I started by defining a really simple imaginary CPU instruction set, writing a simple program for that instruction set, and implementing a trivial interpreter to execute it. It executes 100M instructions in about 7.5 seconds (Firefox opt trunk on my laptop), which is already pretty good! But we can do a lot better.
Of course, there isn't anything special about JS here, you could do the same thing with Java or .NET bytecodes, or in other languages with "eval". Still, since there are a lot of browser-based emulators out there, it would be cool to see people try this technique. It's hard to predict how well it would do in a real emulator, but I have hopes.
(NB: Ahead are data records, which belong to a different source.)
(* ===== verification/MetricsBounds.v ===== *)
(** * How long a rendered number is

    The [%.6g] conversion of [src/src/edge/metrics.cpp] writes a short text
    without a line break, for every double the exposition can produce. *)

From Stdlib Require Import SpecFloat Ascii String.
From stdpp Require Import base numbers list option strings pretty.
From S2P Require Import Prelude Float64 Strings Snapshot Metrics MetricsExact.

#[local] Open Scope string_scope.
#[local] Open Scope Z_scope.

(** ** The mantissas of the doubles involved *)

(** A double whose exponent is in range and whose mantissa has at most 128 bits. *)
Definition moderate (v : double) : Prop :=
  match v with S754_finite _ m e => Z.pos m < 2 ^ 128 ∧ e ≤ 971 | _ => True end.

Lemma shr_1_bound r : 0 ≤ shr_m r → 0 ≤ shr_m (shr_1 r) ≤ shr_m r.
Proof. destruct r as [[|[p|p|]|p] ? ?]; simpl; lia. Qed.

Lemma iter_shr_bound p r : 0 ≤ shr_m r → 0 ≤ shr_m (SpecFloat.iter_pos shr_1 p r) ≤ shr_m r.
Proof.
  revert r. induction p as [p IH|p IH|]; intros r Hr; simpl; [| |by apply shr_1_bound].
  - pose proof (shr_1_bound r Hr). pose proof (IH (shr_1 r)).
    pose proof (IH (SpecFloat.iter_pos shr_1 p (shr_1 r))). lia.
  - pose proof (IH r). pose proof (IH (SpecFloat.iter_pos shr_1 p r)). lia.
Qed.

Lemma shr_bound r e n : 0 ≤ shr_m r → 0 ≤ shr_m (fst (shr r e n)) ≤ shr_m r.
Proof.
  intros Hr. destruct n as [|p|p]; cbn [shr fst]; [lia| |lia].
  by apply iter_shr_bound.
Qed.

Lemma shr_fexp_bound m e l :
  0 ≤ m → 0 ≤ shr_m (fst (shr_fexp kPrecision kMaxExponent m e l)) ≤ m.
Proof.
  intros Hm. unfold shr_fexp.
  assert (E : shr_m (shr_record_of_loc m l) = m) by by destruct l as [|[]].
  pose proof (shr_bound (shr_record_of_loc m l) e
    (fexp kPrecision kMaxExponent (Zdigits2 m + e) - e)) as H. lia.
Qed.
(* ===== verification/MetricsScrape.v ===== *)
(** * What a scrape reads

    The exposition of [src/src/edge/metrics.cpp] read by a client line by line:
    no line is cut by its buffer, every counter, gauge and latency figure of the
    snapshot is found under its name, integers and whole seconds below one
    million are read exactly, and there is one sample more than figures. *)

From Stdlib Require Import SpecFloat Ascii String.
From stdpp Require Import base numbers list option strings pretty.
From S2P Require Import Prelude Float64 Strings HttpServer Snapshot Metrics MetricsExact MetricsBounds.

#[local] Open Scope string_scope.
#[local] Open Scope Z_scope.

(** ** A client *)

(** The lines of a text, each ended by a line break. *)
Fixpoint split_lines_from (line : string) (s : string) : list string :=
  match s with
  | EmptyString => []
  | String c s =>
      if bool_decide (c = "010"%char) then line :: split_lines_from EmptyString s
      else split_lines_from (line +:+ String c EmptyString) s
  end.
Definition split_lines : string → list string := split_lines_from EmptyString.

(** What follows [p] in [s], if [s] starts with [p]. *)
Fixpoint after (p s : string) : option string :=
  match p, s with
  | EmptyString, _ => Some s
  | String a p, String b s => if bool_decide (a = b) then after p s else None
  | String _ _, EmptyString => None
  end.

(** The value of the first sample with this name and label. *)
Fixpoint first_after (p : string) (l : list string) : option string :=
  match l with
  | [] => None
  | line :: l => match after p line with Some v => Some v | None => first_after p l end
  end.
Definition sample (name text : string) : option string :=
  first_after (name +:+ " ") (split_lines text).

(** The names, labels included, of the samples: the lines that are not comments,
    up to their first space. *)
Fixpoint until_space (s : string) : string :=
  match s with
  | EmptyString => EmptyString
  | String c s => if bool_decide (c = " "%char) then EmptyString else String c (until_space s)
  end.
Definition sample_name (line : string) : option string :=
  match line with
  | String "#" _ => None
  | _ => Some (until_space line)
  end.
Definition sample_names (text : string) : list string := omap sample_name (split_lines text).

(** ** The lines of the exposition *)

(** A line is a fixed head and a rendered tail. *)
Definition text (doc : list (string * string)) : string :=
  foldr (λ '(h, t) rest, h +:+ t +:+ nl +:+ rest) EmptyString doc.

Definition help_lines (name help type : string) : list (string * string) :=
  [("# HELP " +:+ name +:+ " " +:+ help, EmptyString);
   ("# TYPE " +:+ name +:+ " " +:+ type, EmptyString)].
(** [main]; the region is unmapped when it goes out of scope. *)
Definition main : Outcome :=
  let region_name := environmentString (getenv h "SAFEEDGE_SNAPSHOT_SHM") "/safeedge-runtime" in
  let (region, t) := openExisting (os h) (Some region_name) (slot_bytes h) [] in
  let empty := mkServerConfig [] 0 Unset Unset EmptyString in
  let leave code acts c s := mkOutcome code acts c s (close (os h) region t).2 in
  if negb (valid region) then
    leave 1 [LogEvent Fatal
      ("snapshot region not available; is safeedged running with " +:+
       "SAFEEDGE_SNAPSHOT_SHM set?") (Some region_name)] empty newServer
  else
    let opened := LogEvent Info "reading snapshot from shared memory" (Some region_name) in
    match server_new h with
    | None =>
        leave 2 [opened; LogEvent Fatal "could not create the OPC UA server" None] empty newServer
    | Some c =>
        let '(code, acts, c, s) := run_server c in
        leave code (opened :: acts) c s
    end.
End Main.

(** ** Starting securely *)

(** Only a complete start runs the server. *)
Lemma build_and_serve_runs h p s :
  let '(code, acts, _) := build_and_serve h p s in
  (RunServer ∈ acts → code = 0) ∧ (code = 0 → RunServer ∈ acts).
Proof.
  unfold build_and_serve.
  destruct (buildAddressSpace (good h) (assign h) s) as [[] s1]; cbn [negb]; [|by split; [set_solver|]].
  destruct (buildEventType (good h) s1) as [[] s2]; cbn [negb]; [|by split; [set_solver|]].
  cbn [serve]. by split; [|set_solver].
Qed.

Lemma report_security_runs p : RunServer ∉ report_security p.
Proof.
  unfold report_security, kNoneOffered, kAnyAccepted.
  destruct (origin p), (allows_unencrypted p), (posture_authentication p); set_solver.
Qed.

(** A server that runs went through [configureSecurity], and its report is in
    the log. *)
Lemma main_runs h :
  RunServer ∈ actions (main h) →
  ∃ c, let (posture, config) := configureSecurity (files h) (stack h) (Some c)
      (options_from (getenv h)) in
    policy_count posture ≠ 0 ∧ final_config (main h) = default c config ∧
    exit_code (main h) = 0 ∧ (∀ a, a ∈ report_security posture → a ∈ actions (main h)).
Proof.
  unfold main. destruct (openExisting (os h) _ _ _) as [region t].
  destruct (valid region); cbn [negb actions]; [|set_solver].
  destruct (server_new h) as [c|]; [|cbn [actions]; set_solver].
  unfold run_server.
  destruct (configureSecurity (files h) (stack h) (Some c) (options_from (getenv h)))
    as [posture config] eqn:Ec.
  destruct (Z.eqb_spec (policy_count posture) 0) as [H0|H0]; [cbn [actions]; set_solver|].
  pose proof (build_and_serve_runs h (port (options_from (getenv h))) newServer) as Hb.
  destruct (build_and_serve h _ _) as [[code acts] s]. destruct Hb as [Hb _].
  cbn [actions exit_code final_config]. intros Hrun. exists c. rewrite Ec.
  split; [done|]. split; [done|]. split; [|set_solver].
  apply Hb. pose proof (report_security_runs posture). destruct (allows_anonymous posture); set_solver.
Qed.

(** When [main] gets as far as serving, what is left of it is [serve],
    the program that the threads of the process work off. *)
Lemma main_serves h :
  RunServer ∈ actions (main h) →
  ∃ acts port s, actions (main h) = acts ++ (serve h port s).1 ∧ RunServer ∉ acts.
Proof.
  unfold main. destruct (openExisting (os h) _ _ _) as [region t].
  destruct (valid region); cbn [negb actions]; [|set_solver].
  destruct (server_new h) as [c|]; [|cbn [actions]; set_solver]. unfold run_server.
  destruct (configureSecurity _ _ _ _) as [posture config].
  pose proof (report_security_runs posture) as Hr.
  destruct (_ =? 0); [cbn [actions]; set_solver|]. unfold build_and_serve.
  destruct (buildAddressSpace _ _ _) as [[] s1]; cbn [negb];
    [|destruct (allows_anonymous _); cbn [actions]; set_solver].
  destruct (buildEventType _ _) as [[] s2]; cbn [negb];
    [|destruct (allows_anonymous _); cbn [actions]; set_solver].
  intros _. cbn [actions serve].
  set (first := if allows_anonymous posture then _ else _).
  eexists (_ :: report_security posture ++ [SetIntervalFloors 10 10] ++ first ++ [_]), _, s2.
  split; [cbn [app]; rewrite <- app_assoc; cbn [app]; by rewrite <- app_assoc|]. subst first. destruct (allows_anonymous _); set_solver.
Qed.

(** The authentication of the posture is the one asked for. *)
Lemma configureSecurity_authentication fs st c options :
  posture_authentication (configureSecurity fs st c options).1 = authentication options.
Proof.
  destruct c as [c|]; [|done]. unfold configureSecurity. destruct (_ && _); [done|].
  set (tl := if bool_decide _ then readTrustList _ _ else []). destruct (_ && _); [done|].
  destruct (obtain_identity fs st options) as [[[[from why] cert] key]|].
  - destruct (setDefaultWithSecurityPolicies _ _ _ _ _ _) as [[] c1]; [|done]. cbn [negb].
    unfold finish. destruct (bool_decide _), (negb _);
      try (destruct (dropUnencryptedEndpoints _)); done.
  - unfold without_identity. destruct (negb _); [done|].
    by destruct (setMinimal _ _ _) as [[] ?].
Qed.

Section Secure.
Context (h : Host).
Hypothesis installs_trust_list : ∀ c p certificate key trusted c',
  setDefaultWithSecurityPolicies (stack h) c p certificate key trusted = (true, c') →
  trusted ≠ [] → secureChannelPKI c' = Trustlist trusted ∧ sessionPKI c' = Trustlist trusted.

(** C18: The server process never runs more open than its environment asks for.
    Without [SAFEEDGE_OPCUA_INSECURE] the endpoints it offers are exactly those
    that the stack set up with a security mode other than None, which includes
    the ones that sign without encrypting; an endpoint of mode None is announced
    in the log; naming a trust list directory means that it holds certificates,
    that both verification hooks check against exactly these, and that no
    endpoint of mode None bypasses them; without a directory the log says that
    any certificate is accepted. *)
Theorem server_starts_secure :
  let o := main h in
  let dir := environmentString (getenv h "SAFEEDGE_OPCUA_TRUSTLIST") EmptyString in
  RunServer ∈ actions o →
  exit_code o = 0 ∧
  (environmentLong (getenv h "SAFEEDGE_OPCUA_INSECURE") 0 = 0 →
     keeps_modes (stack h) (final_config o)) ∧
  (kNoneOffered ∈ actions o ∨ Forall not_none (endpoints (final_config o))) ∧
  (dir ≠ EmptyString →
     readTrustList (files h) dir ≠ [] ∧ Forall not_none (endpoints (final_config o)) ∧
     secureChannelPKI (final_config o) = Trustlist (readTrustList (files h) dir) ∧
     sessionPKI (final_config o) = Trustlist (readTrustList (files h) dir)) ∧
  (dir = EmptyString → kAnyAccepted ∈ actions o).
Proof.
  cbv zeta. intros (c & H)%main_runs.
  pose proof (no_silent_downgrade (files h) (stack h) installs_trust_list c
    (options_from (getenv h))) as Hd.
  pose proof (configureSecurity_authentication (files h) (stack h) (Some c)
    (options_from (getenv h))) as Ha.
  destruct (configureSecurity _ _ _ _) as [posture config]. cbn [fst] in Ha.
  destruct H as (Hp & Hc & Hcode & Hlog). destruct (Hd Hp) as (c' & -> & _ & Hun & Henc & Htl & _).
  cbn in Hc. rewrite Hc. split; [done|]. clear Hd Hp Hc Hcode.
  unfold options_from in Hun, Henc, Htl, Ha.
  cbn [allow_unencrypted authentication trust_list_directory] in *.
  split; [|split; [|split]].
  - intros E. rewrite E in Henc. by apply Henc.
  - destruct (negb _) eqn:E; [left|right; by apply (keeps_modes_none (stack h)), Henc].
    apply Hlog. unfold report_security. rewrite Hun. set_solver.
  - intros Hdir. rewrite bool_decide_false in Htl by done.
    destruct (Htl eq_refl) as (E & H1 & H2 & H3 & _). split; [done|].
    split; [by apply (keeps_modes_none (stack h)), Henc|done].
  - intros Hdir. apply Hlog. unfold report_security. rewrite Ha, bool_decide_true by done. set_solver.
Qed.
End Secure.

(** A host on which everything works, with a trust list of one certificate. *)
Definition demo_host : Host :=
  mkHost
    (λ name, if bool_decide (name = "SAFEEDGE_OPCUA_TRUSTLIST") then Some "/trust" else None)
    (λ _ c, match c with
            | ShmOpen _ _ => mkReply 3 0 0
            | Fstat _ => mkReply 0 0 4096
            | Mmap _ _ => mkReply 65536 0 0
            | _ => mkReply 0 0 0
            end)
    256 (Some demo_config) demo_files demo_stack (λ _ _, true) (λ _, 2) [None; Some Edge.newSnapshot]
    None.

Lemma server_starts_secure_witness :
  exit_code (main demo_host) = 0 ∧
  map securityMode (endpoints (final_config (main demo_host))) = [ModeSign; ModeSignAndEncrypt] ∧
  sessionPKI (final_config (main demo_host)) = Trustlist [[7; 8]].
Proof.
  assert (Hi : ∀ c p certificate key trusted c',
    setDefaultWithSecurityPolicies demo_stack c p certificate key trusted = (true, c') →
    trusted ≠ [] → secureChannelPKI c' = Trustlist trusted ∧ sessionPKI c' = Trustlist trusted).
  { intros c p ce k [|t l] c' [= <-]; [done|]. by split. }
  destruct (server_starts_secure demo_host Hi) as (H0 & Hm & _ & H & _); [by_compute|].
  split; [exact H0|]. split.
  { destruct (Hm ltac:(by_compute)) as (c & p & ce & k & t & c1 & [= <-] & E). exact E. }
  destruct (H ltac:(done)) as (_ & _ & _ & H2). exact H2.
Defined.

Definition says_encrypted (a : Action) : bool :=
  match a with
  | LogEvent _ message _ =>
      String.eqb message "encrypted, stable identity" ||
      String.eqb message "encrypted with a throwaway identity"
  | _ => false
  end.

(** A server that logs that it is encrypted, and does not log that it offers
    SecurityPolicy#None, offers an endpoint whose traffic anyone can read. *)
Example sign_only_endpoint_offered :
  let o := main demo_host in
  ModeSign ∈ map securityMode (endpoints (final_config o)) ∧
  existsb says_encrypted (actions o) = true ∧ kNoneOffered ∉ actions o.
Proof. cbv zeta. split_and!; by_compute. Qed.

(** ** Stopping in order *)

(** The server and the thread that writes to it: whether the thread may still be
    running, whether it was told to stop, whether the server was deleted. *)
Record Lives := mkLives { publishing : bool; stopping : bool; deleted : bool }.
Real CPU instruction sets involve more complex instruction decoding than my toy, and the trace compiler is able to hide that.
Update I thought of a couple more simple optimizations overnight, plus Jesse suggested one, so I implemented them all in about 15 minutes. Developing compilers with an edit/reload cycle is fun!
- Jesse suggested using "new Function(code)" instead of eval(). Total time now 1.05 seconds.
- I wrapped the body of each function in "while (true)". Then, wherever the trace sets the new PC to the PC at the start of the trace (i.e., it's a simple loop), we can replace that with "continue;" to actually loop inside our trace function without returning to the trace dispatch loop. Total time now 0.8 seconds.
- I turned the "memory" and "regs" arrays into JS typed arrays (using feature detection to fall back for older browsers). Total time now 0.65 seconds.
So performance about doubled, now we're at 150MIPS. That's enough for one day!
(For perspective, the maximum clock of my laptop CPU is about 3GHz, so we're executing one emulated instruction every 20 native processor cycles.That's amazing!)
Oh, and just for kicks, totally unscientific benchmarks of other browsers. IE9 beta 1: interpreter 7.3 seconds, trace compiler 2.8 seconds. Chrome 7.0.517.41: interpreter 6.7 seconds, trace compiler 1.6 seconds. Neither of those browsers support typed arrays. I should note that typed arrays sped up the interpreter a lot in Firefox, now about 3.3 seconds.